Rats were injected in the amygdala and other forebrain sites with nmolar amounts of the highly toxic organophosphate 'nerve agent' compounds soman or VX (O-ethyl-S-(2-diisopropylaminoethyl)-methylphosphonothioate) in an attempt to determine the mechanism(s) responsible for the permanent brain pathology that has been observed following systemic intoxication with these agents. Injections were performed using a stereotaxically guided microsyringe in animals maintained under halothane/oxygen anesthesia or using chronically implanted cannulae in conscious animals. Bilateral microsyringe injections of up to 11.0 nmol soman into the amygdala failed to evoke abnormal behavior or brain pathology. When rats were pretreated with lithium chloride, or when carbachol was coadministered, soman injections evoked repetitive clonic convulsions and neuropathology.
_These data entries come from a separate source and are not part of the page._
Lemma search_loop_spec n w line_start a i sc :
  scene w -> 0 <= line_start -> line_start + zlen a <= 1024 -> cstr (umem w) (data + line_start) a ->
  (i + n)%nat = length a ->
  scr_puts (display w) (if reported pat (drop i a) then name ++ [58] ++ a ++ [10] else []) = Some sc ->
  exists w', search_loop lit n w s (zlen pat) fname data line_start (line_start + Z.of_nat i) = Some w' /\
    quietly w w' /\ display w' = sc.
Proof.
  intros Sw H0 H1 Hc. revert i. induction n as [|n IH]; intros i Hi Hsc; cbn [search_loop].
  - rewrite drop_ge in Hsc by lia. unfold reported in Hsc. cbn [occurs] in Hsc. rewrite andb_false_r in Hsc.
    injection Hsc as <-. exists w. split; [done|]. split; [|done].
    split; [apply lasting_refl, Sw|]. by split_and!.
  - destruct (lookup_lt_is_Some_2 a i) as [c Ec]; [lia|]. rewrite (drop_S _ _ _ Ec) in Hsc.
    assert (Hd : cstr (umem w) (data + (line_start + Z.of_nat i)) (c :: drop (S i) a)).
    { rewrite <- (drop_S _ _ _ Ec). rewrite <- (take_drop i a) in Hc. apply cstr_app in Hc.
      rewrite length_take_le in Hc by lia. by rewrite Z.add_assoc. }
    rewrite (test_spec _ _ _ _ (sc_pat w Sw) Hd). unfold reported in Hsc. cbn [occurs] in Hsc.
    set (A := (0 <? hd 0 pat) && (hd 0 pat <? 128)) in *. destruct (bool_decide _) eqn:Eb.
    + rewrite orb_true_l, andb_true_r in Hsc. rewrite andb_true_r. destruct A eqn:EA; [by apply (line_report_spec w line_start a)|].
      injection Hsc as <-.
      replace (line_start + Z.of_nat i + 1) with (line_start + Z.of_nat (S i)) by lia.
      apply IH; [lia|]. unfold reported. fold A. by rewrite EA.
    + rewrite orb_false_l in Hsc. rewrite andb_false_r.
      replace (line_start + Z.of_nat i + 1) with (line_start + Z.of_nat (S i)) by lia.
      apply IH; [lia|exact Hsc].
Qed.

(** Searching a whole line. *)
Lemma search_line w line_start a sc :
  scene w -> 0 <= line_start -> line_start + zlen a <= 1024 -> cstr (umem w) (data + line_start) a ->
  scr_puts (display w) (line_report pat name a) = Some sc ->
  exists w', search_loop lit (Z.to_nat (zlen a)) w s (zlen pat) fname data line_start line_start = Some w' /\
    quietly w w' /\ display w' = sc.
Proof.
  intros Sw H0 H1 Hc Hsc. rewrite Nat2Z.id.
  pose proof (search_loop_spec (length a) w line_start a 0 sc Sw H0 H1 Hc eq_refl Hsc) as P. by rewrite Z.add_0_r in P.
Qed.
Unilateral injections of 3.4 nmol of VX into the amygdala elicited convulsions and brain damage in 67% of the animals tested. Atropine pretreatment (15.0 mg/kg, i.p.) prevented the development of convulsions and brain damage. Neuropathology was observed only in animals that developed repetitive convulsions; the piriform and entorhinal cortex, amygdala, hippocampus and thalamus were the brain structures most consistently damaged. With unilateral injections, the damage was more severe on the side ipsilateral to the injection. The behavioral topography of the convulsions and the neuroanatomical distribution and nature of the subsequent pathology closely resemble that observed with systemic administration of these compounds. The results indicate that the nerve agents are not directly neurotoxic, that peripherally induced hypoxia or anoxia are unlikely mechanisms of the neuropathology, and that the brain damage produced by these compounds is primarily seizure-mediated.